What is required
The expected output is exactly the lines below, starting at the line with "Forall (fun b => b <> 0)" and ending at the line with "Proof. by destruct stack. Qed.", both included; no other line belongs in it.

Provided data
※ ※ ※

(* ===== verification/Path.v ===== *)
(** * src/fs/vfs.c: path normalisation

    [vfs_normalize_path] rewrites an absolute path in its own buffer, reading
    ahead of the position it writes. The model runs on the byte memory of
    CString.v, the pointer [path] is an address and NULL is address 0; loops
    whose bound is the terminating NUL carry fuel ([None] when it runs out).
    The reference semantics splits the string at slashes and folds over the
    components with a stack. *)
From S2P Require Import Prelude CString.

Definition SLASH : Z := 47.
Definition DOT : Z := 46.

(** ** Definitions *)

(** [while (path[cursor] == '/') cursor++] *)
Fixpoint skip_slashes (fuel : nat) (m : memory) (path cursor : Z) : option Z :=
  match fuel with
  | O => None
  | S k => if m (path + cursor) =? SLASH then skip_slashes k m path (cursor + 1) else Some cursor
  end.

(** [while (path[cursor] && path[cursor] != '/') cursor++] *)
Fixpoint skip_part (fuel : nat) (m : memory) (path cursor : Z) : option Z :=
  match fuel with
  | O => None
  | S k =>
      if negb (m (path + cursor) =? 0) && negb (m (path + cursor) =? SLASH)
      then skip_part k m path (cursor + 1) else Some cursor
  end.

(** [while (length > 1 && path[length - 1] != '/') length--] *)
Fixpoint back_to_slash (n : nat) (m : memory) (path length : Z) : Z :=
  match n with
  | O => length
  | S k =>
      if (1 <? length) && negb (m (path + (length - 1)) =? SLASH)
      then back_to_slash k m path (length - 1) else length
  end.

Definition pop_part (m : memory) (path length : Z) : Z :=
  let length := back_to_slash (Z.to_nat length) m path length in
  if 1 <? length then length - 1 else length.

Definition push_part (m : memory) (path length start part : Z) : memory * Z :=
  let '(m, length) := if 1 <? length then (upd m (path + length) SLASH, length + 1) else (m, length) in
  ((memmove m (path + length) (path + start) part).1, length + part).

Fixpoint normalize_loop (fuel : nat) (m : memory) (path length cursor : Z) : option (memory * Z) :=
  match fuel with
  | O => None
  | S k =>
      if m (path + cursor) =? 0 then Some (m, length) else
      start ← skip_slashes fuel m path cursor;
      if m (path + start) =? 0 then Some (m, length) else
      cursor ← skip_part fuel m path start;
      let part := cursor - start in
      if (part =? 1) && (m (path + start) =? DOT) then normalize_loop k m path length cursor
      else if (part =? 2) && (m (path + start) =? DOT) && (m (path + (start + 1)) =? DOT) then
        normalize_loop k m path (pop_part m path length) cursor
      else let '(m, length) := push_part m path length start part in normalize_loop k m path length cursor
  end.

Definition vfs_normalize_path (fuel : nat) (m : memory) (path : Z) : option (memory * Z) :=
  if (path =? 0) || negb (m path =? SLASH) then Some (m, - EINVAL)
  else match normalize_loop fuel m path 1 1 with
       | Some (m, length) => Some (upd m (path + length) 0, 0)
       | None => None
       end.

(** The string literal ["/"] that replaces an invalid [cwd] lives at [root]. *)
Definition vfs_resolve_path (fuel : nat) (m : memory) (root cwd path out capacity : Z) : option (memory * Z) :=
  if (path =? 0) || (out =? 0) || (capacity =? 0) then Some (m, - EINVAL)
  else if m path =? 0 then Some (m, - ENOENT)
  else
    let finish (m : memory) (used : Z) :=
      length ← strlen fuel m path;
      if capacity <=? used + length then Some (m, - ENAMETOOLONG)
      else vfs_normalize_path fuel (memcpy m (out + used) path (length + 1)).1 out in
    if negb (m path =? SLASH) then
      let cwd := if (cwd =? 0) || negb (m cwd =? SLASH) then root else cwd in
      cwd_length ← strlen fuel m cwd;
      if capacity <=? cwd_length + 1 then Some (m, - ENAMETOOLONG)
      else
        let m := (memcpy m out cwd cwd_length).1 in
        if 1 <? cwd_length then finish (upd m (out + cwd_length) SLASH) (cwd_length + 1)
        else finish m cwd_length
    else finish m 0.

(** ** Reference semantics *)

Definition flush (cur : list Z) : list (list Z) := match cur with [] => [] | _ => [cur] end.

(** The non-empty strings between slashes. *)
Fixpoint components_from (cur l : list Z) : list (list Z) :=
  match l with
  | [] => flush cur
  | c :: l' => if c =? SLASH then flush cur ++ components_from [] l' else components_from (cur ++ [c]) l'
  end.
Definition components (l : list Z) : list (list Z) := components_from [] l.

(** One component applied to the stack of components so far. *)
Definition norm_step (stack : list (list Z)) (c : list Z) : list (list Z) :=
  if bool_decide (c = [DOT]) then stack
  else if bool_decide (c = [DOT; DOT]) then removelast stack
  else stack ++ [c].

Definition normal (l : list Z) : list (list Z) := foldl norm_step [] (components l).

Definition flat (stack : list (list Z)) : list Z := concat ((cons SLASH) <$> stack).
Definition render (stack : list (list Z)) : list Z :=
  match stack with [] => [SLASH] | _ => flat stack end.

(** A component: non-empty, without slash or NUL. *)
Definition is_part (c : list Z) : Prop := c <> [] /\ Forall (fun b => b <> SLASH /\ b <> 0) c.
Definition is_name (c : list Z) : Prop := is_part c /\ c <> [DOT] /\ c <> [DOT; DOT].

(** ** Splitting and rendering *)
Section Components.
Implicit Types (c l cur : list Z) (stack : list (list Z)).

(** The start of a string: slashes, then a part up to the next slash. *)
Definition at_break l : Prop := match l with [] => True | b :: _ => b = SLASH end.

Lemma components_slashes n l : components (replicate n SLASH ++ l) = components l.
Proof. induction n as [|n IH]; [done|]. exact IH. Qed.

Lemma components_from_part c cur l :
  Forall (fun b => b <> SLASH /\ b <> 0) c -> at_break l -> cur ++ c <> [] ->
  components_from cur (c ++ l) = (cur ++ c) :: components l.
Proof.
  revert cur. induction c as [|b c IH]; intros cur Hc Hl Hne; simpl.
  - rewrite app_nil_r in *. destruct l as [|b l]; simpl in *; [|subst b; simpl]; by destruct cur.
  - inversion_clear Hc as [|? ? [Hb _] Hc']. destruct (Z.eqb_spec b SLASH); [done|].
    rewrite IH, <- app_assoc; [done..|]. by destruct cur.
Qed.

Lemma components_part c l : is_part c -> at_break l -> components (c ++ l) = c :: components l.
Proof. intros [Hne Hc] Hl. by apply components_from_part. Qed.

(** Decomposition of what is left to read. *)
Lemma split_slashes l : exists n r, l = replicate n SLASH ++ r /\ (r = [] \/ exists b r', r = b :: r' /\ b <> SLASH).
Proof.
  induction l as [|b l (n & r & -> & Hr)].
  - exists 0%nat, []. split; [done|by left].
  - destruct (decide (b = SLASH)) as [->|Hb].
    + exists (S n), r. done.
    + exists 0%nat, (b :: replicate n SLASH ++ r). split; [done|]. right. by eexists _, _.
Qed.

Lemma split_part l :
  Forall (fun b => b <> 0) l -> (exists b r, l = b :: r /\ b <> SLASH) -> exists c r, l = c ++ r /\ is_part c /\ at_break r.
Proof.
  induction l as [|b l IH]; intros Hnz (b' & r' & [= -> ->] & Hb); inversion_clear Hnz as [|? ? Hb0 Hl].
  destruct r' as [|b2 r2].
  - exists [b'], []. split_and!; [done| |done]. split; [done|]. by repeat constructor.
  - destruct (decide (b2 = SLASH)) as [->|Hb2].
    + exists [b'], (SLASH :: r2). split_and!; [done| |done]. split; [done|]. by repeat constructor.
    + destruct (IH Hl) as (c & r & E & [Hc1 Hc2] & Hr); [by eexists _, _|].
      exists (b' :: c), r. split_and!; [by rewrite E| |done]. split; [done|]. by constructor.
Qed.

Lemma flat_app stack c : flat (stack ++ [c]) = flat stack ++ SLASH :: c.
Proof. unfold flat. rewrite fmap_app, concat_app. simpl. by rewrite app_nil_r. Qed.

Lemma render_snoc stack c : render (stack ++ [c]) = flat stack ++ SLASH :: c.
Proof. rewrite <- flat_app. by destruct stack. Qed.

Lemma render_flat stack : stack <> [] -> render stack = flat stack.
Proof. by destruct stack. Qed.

※ ※ ※

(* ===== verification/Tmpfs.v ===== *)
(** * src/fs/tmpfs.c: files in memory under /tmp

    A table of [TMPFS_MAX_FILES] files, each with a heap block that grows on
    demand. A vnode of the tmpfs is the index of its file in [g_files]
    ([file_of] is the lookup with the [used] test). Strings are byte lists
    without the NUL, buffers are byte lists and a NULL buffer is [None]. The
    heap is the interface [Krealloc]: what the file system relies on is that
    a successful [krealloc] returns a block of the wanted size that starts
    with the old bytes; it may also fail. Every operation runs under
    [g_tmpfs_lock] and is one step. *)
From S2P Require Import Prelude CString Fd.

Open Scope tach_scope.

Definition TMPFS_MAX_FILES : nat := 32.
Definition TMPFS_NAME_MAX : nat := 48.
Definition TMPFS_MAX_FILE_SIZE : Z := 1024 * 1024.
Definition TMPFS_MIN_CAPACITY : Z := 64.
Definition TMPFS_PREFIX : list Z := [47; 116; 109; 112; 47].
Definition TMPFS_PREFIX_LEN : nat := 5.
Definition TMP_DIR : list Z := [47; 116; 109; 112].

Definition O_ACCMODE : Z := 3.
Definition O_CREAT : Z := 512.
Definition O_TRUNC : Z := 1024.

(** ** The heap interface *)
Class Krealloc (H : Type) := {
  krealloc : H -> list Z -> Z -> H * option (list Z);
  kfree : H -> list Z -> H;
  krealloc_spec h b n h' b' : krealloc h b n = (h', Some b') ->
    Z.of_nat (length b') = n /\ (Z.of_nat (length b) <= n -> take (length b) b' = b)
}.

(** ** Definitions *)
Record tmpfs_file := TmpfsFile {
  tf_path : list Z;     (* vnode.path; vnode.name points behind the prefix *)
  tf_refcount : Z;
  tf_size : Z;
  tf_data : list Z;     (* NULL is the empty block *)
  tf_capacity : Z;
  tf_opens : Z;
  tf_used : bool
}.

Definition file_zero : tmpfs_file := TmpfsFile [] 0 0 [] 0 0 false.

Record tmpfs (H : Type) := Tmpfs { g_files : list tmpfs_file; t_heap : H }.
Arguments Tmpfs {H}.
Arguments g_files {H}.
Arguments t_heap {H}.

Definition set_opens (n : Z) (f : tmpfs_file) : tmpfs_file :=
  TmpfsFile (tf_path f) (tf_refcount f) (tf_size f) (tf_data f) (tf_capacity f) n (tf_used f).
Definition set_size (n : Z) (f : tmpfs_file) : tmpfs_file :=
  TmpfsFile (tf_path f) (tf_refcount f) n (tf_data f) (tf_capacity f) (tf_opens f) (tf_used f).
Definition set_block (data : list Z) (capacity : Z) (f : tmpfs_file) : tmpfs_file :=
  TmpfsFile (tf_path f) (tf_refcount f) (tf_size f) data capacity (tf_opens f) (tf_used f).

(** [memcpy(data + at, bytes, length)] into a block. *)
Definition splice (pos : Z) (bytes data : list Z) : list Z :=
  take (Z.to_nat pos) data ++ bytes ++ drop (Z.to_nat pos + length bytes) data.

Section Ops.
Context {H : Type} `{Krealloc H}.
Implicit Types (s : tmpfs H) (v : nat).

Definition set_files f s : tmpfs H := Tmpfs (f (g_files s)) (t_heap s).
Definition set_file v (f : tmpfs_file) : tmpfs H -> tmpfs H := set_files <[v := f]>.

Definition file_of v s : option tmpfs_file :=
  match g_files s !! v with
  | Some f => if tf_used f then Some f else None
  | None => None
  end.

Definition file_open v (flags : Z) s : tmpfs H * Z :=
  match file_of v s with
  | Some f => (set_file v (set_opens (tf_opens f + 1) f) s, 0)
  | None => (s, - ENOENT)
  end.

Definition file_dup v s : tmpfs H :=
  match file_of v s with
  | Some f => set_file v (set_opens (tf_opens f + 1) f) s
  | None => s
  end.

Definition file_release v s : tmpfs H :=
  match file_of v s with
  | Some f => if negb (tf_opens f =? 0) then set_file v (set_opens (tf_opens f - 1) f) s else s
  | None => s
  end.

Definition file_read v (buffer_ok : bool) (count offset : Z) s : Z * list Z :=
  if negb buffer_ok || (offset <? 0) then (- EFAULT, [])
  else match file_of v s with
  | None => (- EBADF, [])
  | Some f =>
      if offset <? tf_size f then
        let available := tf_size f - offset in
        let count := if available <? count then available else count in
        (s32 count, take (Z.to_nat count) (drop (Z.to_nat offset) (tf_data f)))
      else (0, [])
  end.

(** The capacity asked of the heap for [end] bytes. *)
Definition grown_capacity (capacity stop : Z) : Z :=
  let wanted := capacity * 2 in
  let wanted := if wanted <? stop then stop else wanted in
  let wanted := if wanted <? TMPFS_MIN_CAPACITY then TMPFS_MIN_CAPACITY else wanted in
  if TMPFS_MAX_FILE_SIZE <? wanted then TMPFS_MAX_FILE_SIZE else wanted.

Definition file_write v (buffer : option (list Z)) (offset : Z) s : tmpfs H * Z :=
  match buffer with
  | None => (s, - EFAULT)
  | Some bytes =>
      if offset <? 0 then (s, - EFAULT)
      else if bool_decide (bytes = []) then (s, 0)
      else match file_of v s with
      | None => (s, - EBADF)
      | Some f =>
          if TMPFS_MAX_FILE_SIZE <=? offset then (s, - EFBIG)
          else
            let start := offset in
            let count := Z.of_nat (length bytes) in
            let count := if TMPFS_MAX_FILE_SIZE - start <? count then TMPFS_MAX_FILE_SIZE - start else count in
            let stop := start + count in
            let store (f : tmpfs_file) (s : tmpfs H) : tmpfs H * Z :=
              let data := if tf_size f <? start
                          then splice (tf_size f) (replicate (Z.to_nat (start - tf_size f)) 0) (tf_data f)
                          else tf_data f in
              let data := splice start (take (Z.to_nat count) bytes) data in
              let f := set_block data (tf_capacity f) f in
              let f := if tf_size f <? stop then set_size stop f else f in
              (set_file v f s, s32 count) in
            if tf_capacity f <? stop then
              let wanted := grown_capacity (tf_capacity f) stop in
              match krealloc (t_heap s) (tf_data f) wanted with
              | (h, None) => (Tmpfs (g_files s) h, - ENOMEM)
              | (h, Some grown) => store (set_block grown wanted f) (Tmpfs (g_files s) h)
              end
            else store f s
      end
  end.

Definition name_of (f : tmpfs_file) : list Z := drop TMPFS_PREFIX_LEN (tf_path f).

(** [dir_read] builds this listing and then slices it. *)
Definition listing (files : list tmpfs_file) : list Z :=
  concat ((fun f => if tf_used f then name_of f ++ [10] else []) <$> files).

※ ※ ※

Written answer
  Forall (fun b => b <> 0) l -> (exists b r, l = b :: r /\ b <> SLASH) -> exists c r, l = c ++ r /\ is_part c /\ at_break r.
Proof.
  induction l as [|b l IH]; intros Hnz (b' & r' & [= -> ->] & Hb); inversion_clear Hnz as [|? ? Hb0 Hl].
  destruct r' as [|b2 r2].
  - exists [b'], []. split_and!; [done| |done]. split; [done|]. by repeat constructor.
  - destruct (decide (b2 = SLASH)) as [->|Hb2].
    + exists [b'], (SLASH :: r2). split_and!; [done| |done]. split; [done|]. by repeat constructor.
    + destruct (IH Hl) as (c & r & E & [Hc1 Hc2] & Hr); [by eexists _, _|].
      exists (b' :: c), r. split_and!; [by rewrite E| |done]. split; [done|]. by constructor.
Qed.

Lemma flat_app stack c : flat (stack ++ [c]) = flat stack ++ SLASH :: c.
Proof. unfold flat. rewrite fmap_app, concat_app. simpl. by rewrite app_nil_r. Qed.

Lemma render_snoc stack c : render (stack ++ [c]) = flat stack ++ SLASH :: c.
Proof. rewrite <- flat_app. by destruct stack. Qed.

Lemma render_flat stack : stack <> [] -> render stack = flat stack.
Proof. by destruct stack. Qed.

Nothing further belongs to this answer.